Figure 2 of
Govindarajan, Mol Vis 2005;
Figure 2. Altered development of the lens and cornea
Heads or eyes of nontransgenic (A,E,I,M) mice (marked +/+) and GAL4/VP16 transgenic mice were sectioned and stained with hematoxylin and eosin. Eyes of heterozygous embryos (marked Tg/+) from families OVE1934 and OVE1935 were nearly normal (B,F). Heterozygous OVE1936 embryos (E15.5) showed alterations of the lens epithelium (J). By P16, the OVE1936 mice showed cataracts with ruptured lens capsules (N). Homozygous embryos (marked Tg/Tg) from OVE1934, OVE1935, and OVE1936 families showed dramatic changes in lenticular and corneal development (C,D,G,H,K,L). The lenses in these embryos were embedded within the corneas (C,G,K, green arrows).
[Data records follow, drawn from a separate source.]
(** * Batch-aware embedding cache of the OpenCLIP ViT-B/32 model plugin

    A shallow embedding of
    [feature_extraction_server/models/open_clip_vit_b32.py]:
    the [LRUCache] class (a [collections.OrderedDict] with a capacity) and
    the two cached batch operations [batched_text_embedding] and
    [batched_image_embedding] of [OpenClipVitB32].

    Python objects are mutable, so every method is a function from the
    object's state to an outcome and the state it leaves behind; an
    exception is an outcome, and the state reached when it was raised is
    kept (a caller that catches the exception sees the mutated object). *)

From stdpp Require Import base decidable option list strings.
From Stdlib Require Import ZArith Lia.

Open Scope Z_scope.

(** ** Outcomes and the state-and-exception monad *)

(** The exceptions the modelled code can raise.  [KeyError] comes from the
    ordered dictionary, [IndexError] from subscripting a list, and
    [UpstreamError] stands for whatever the tokenizer, the preprocessing or
    the network raises during inference. *)
Inductive exn : Type :=
  | KeyError
  | IndexError
  | UpstreamError.

#[global] Instance exn_eq_dec : EqDecision exn.
Proof. solve_decision. Defined.

Inductive result (A : Type) : Type :=
  | Ok (a : A)
  | Raise (e : exn).

Arguments Ok {A} a.
Arguments Raise {A} e.

Definition M (S A : Type) : Type := S -> result A * S.

Definition ret {S A} (a : A) : M S A := fun s => (Ok a, s).

Definition raise {S A} (e : exn) : M S A := fun s => (Raise e, s).

Definition bind {S A B} (m : M S A) (k : A -> M S B) : M S B :=
  fun s =>
    match m s with
    | (Ok a, s') => k a s'
    | (Raise e, s') => (Raise e, s')
    end.

(** [try: m except e: h] *)
Definition try_except {S A} (m : M S A) (e : exn) (h : M S A) : M S A :=
  fun s =>
    match m s with
    | (Ok a, s') => (Ok a, s')
    | (Raise e', s') => if decide (e' = e) then h s' else (Raise e', s')
    end.
Lemma model_free_canned (a0 a1 : string)
    (reply : jsstr -> json -> jsstr -> json -> json) :
  model_free (canned C a0 a1 reply).
Proof.
  apply model_free_bind; [apply model_free_audioFileToBase64 | intro].
  apply model_free_bind; [apply model_free_readJsonTranscript | intro].
  apply model_free_bind; [apply model_free_audioFileToBase64 | intro].
  apply model_free_bind; [apply model_free_readJsonTranscript | intro].
  now apply model_free_silent.
Qed.

Lemma normal_turn_calls_model (req_body : json) (s : store W) :
  truthy_opt (field req_body (u16 "message")) = true ->
  keys_missing cfg = false ->
  chat_try C cfg req_body s
  = bind (model_generateContent C (genAI_key cfg)
            (or_hello (field req_body (u16 "message"))))
      (fun responseText =>
         bind (JSON_parse (strip_fences responseText)) (process_reply C cfg))
      s.
Proof.
  intros Hm Hk. unfold chat_try, bind at 1, get_field.
  assert (Hf : (match req_body with
                | JNull => throw TypeError
                | _ => ret (field req_body (u16 "message"))
                end : M W (option json)) s
               = (Ok (field req_body (u16 "message")), s)).
  { destruct req_body; try reflexivity. cbn in Hm. discriminate Hm. }
  rewrite Hf, Hm, Hk. reflexivity.
Qed.

(** X16: in one request the language model is called at most once,
    and before anything else; it is called with the [message] of the
    request itself, so the ["Hello"] that line 152 falls back to is
    never sent. *)
Theorem model_is_called_once_at_most (req_body : json) (w : W) :
  forallb not_generate (calls (snd (post_chat C cfg req_body w))) = true
  \/ exists (m : json) (rest : list event),
      field req_body (u16 "message") = Some m
      /\ truthy m = true
      /\ calls (snd (post_chat C cfg req_body w)) = EvGenerate m :: rest
      /\ forallb not_generate rest = true.
Proof.
  unfold post_chat. rewrite chat_keeps_calls_of_try.
  destruct (truthy_opt (field req_body (u16 "message"))) eqn:Hm.
  2:{ left. destruct req_body eqn:B; try reflexivity;
        (rewrite greeting_branch by (discriminate || assumption);
         destruct (model_free_canned "intro_0" "intro_1" greeting
                     (Store w [] JNull)) as (evs & E & P);
         rewrite E; exact P). }
  destruct (keys_missing cfg) eqn:Hk.
  { left. rewrite misconfigured_branch by assumption.
    destruct (model_free_canned "api_0" "api_1" add_your_keys
                (Store w [] JNull)) as (evs & E & P).
    rewrite E. exact P. }
  right.
  rewrite normal_turn_calls_model by assumption.
  destruct (field req_body (u16 "message")) as [m |]; [| discriminate Hm].
  cbn [truthy_opt] in Hm. exists m.
  unfold or_hello. rewrite Hm.
  unfold bind at 1, model_generateContent. cbn [world].
  destruct (generateContent C (genAI_key cfg) m w) as [[e | text] w1];
    cbn [lift].
  - exists []. repeat split.
  - assert (F : model_free
                  (bind (JSON_parse (strip_fences text))
                     (process_reply C cfg))).
    { apply model_free_bind; [apply model_free_JSON_parse |].
      apply model_free_process_reply. }
    destruct (F (record (EvGenerate m) w1 (Store w [] JNull)))
      as (evs & E & P).
    exists evs. rewrite E. repeat split. exact P.
Qed.
(** Size contracts. GCM turns every byte into one byte, and finishing writes
    nothing more. *)
Class CipherSizes `{OpenSSLCipher} : Prop := {
  rand_size n t rc l : RAND_bytes n t = (rc, l) → 0 ≤ n → len l ≤ n ∧ (0 < rc → len l = n);
  pbkdf2_size p s i d n t rc k :
    PKCS5_PBKDF2_HMAC p s i d n t = (rc, k) → 0 ≤ n → len k ≤ n ∧ (rc = 1 → len k = n);
  encrypt_update_size c m t rc o c' : EVP_EncryptUpdate c m t = (rc, (o, c')) → len o ≤ len m;
  decrypt_update_size c m t rc o c' : EVP_DecryptUpdate c m t = (rc, (o, c')) → len o ≤ len m;
  encrypt_final_size c t rc o c' : EVP_EncryptFinal_ex c t = (rc, (o, c')) → o = [];
  decrypt_final_size c t rc o c' : EVP_DecryptFinal_ex c t = (rc, (o, c')) → o = [];
  get_tag_size c n t rc l :
    EVP_CIPHER_CTX_get_tag c n t = (rc, l) → 0 ≤ n → len l ≤ n ∧ (0 < rc → len l = n)
}.

(** ** liboqs *)

(** The public fields of [OQS_KEM] the code reads. *)
Record OQS_KEM := OqsKem {
  method_name : option string;
  alg_version : option string;
  length_public_key : Z;
  length_secret_key : Z;
  length_ciphertext : Z;
  length_shared_secret : Z
}.

(** Each operation: a status, zero on success, and the bytes written to each
    output. *)
Class Liboqs := {
  OQS_version : string;
  OQS_KEM_alg_is_enabled : string → Z;
  OQS_KEM_new : string → N → option OQS_KEM;
  OQS_KEM_keypair : OQS_KEM → N → Z * (list byte * list byte);
  OQS_KEM_encaps : OQS_KEM → list byte → N → Z * (list byte * list byte);
  OQS_KEM_decaps : OQS_KEM → list byte → list byte → N → Z * list byte
}.

(** An operation writes no more than the length the structure declares, and
    all of it when it succeeds. *)
Definition fills (rc : Z) (l : list byte) (n : Z) : Prop :=
  0 ≤ n → len l ≤ n ∧ (rc = 0 → len l = n).

Class LiboqsSizes `{Liboqs} : Prop := {
  kem_keypair_sizes k t rc pk sk :
    OQS_KEM_keypair k t = (rc, (pk, sk)) →
    fills rc pk (length_public_key k) ∧ fills rc sk (length_secret_key k);
  kem_encaps_sizes k pk t rc ct ss :
    OQS_KEM_encaps k pk t = (rc, (ct, ss)) →
    fills rc ct (length_ciphertext k) ∧ fills rc ss (length_shared_secret k);
  kem_decaps_size k ct sk t rc ss :
    OQS_KEM_decaps k ct sk t = (rc, ss) → fills rc ss (length_shared_secret k)
}.

(** The correctness of the mechanism: decapsulation yields the secret that
    was encapsulated. *)
Class KemCorrect `{Liboqs} : Prop := {
  kem_decaps_encaps name t0 k t t' t'' pk sk ct ss rc ss' :
    OQS_KEM_new name t0 = Some k →
    OQS_KEM_keypair k t = (0, (pk, sk)) → OQS_KEM_encaps k pk t' = (0, (ct, ss)) →
    OQS_KEM_decaps k ct sk t'' = (rc, ss') → rc = 0 ∧ ss' = ss
}.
The lens epithelial cells were stratified and disorganized (D,H,L, red arrows). The corneal stromal cells were not properly aligned in these families and development of the hyaloid vasculature (marked hv; C,G,K) was disrupted. The folded lens (M) is an artifact of the histological processing. The cornea (c), lens epithelial cells (le), and lens fiber cells (lf), are identified in A. Images in A-H and I-P were captured using two different microscopes. The scale bars in E, I, and M apply to A-H, I-L, and M-P, respectively. Scale bars represent 50 μm in D,H,L; 100 μm in A-C,E-G,I-K,P; and 250 μm in M-O. Note that C,G,K,O are shown at higher magnifications in D,H,L,P, respectively.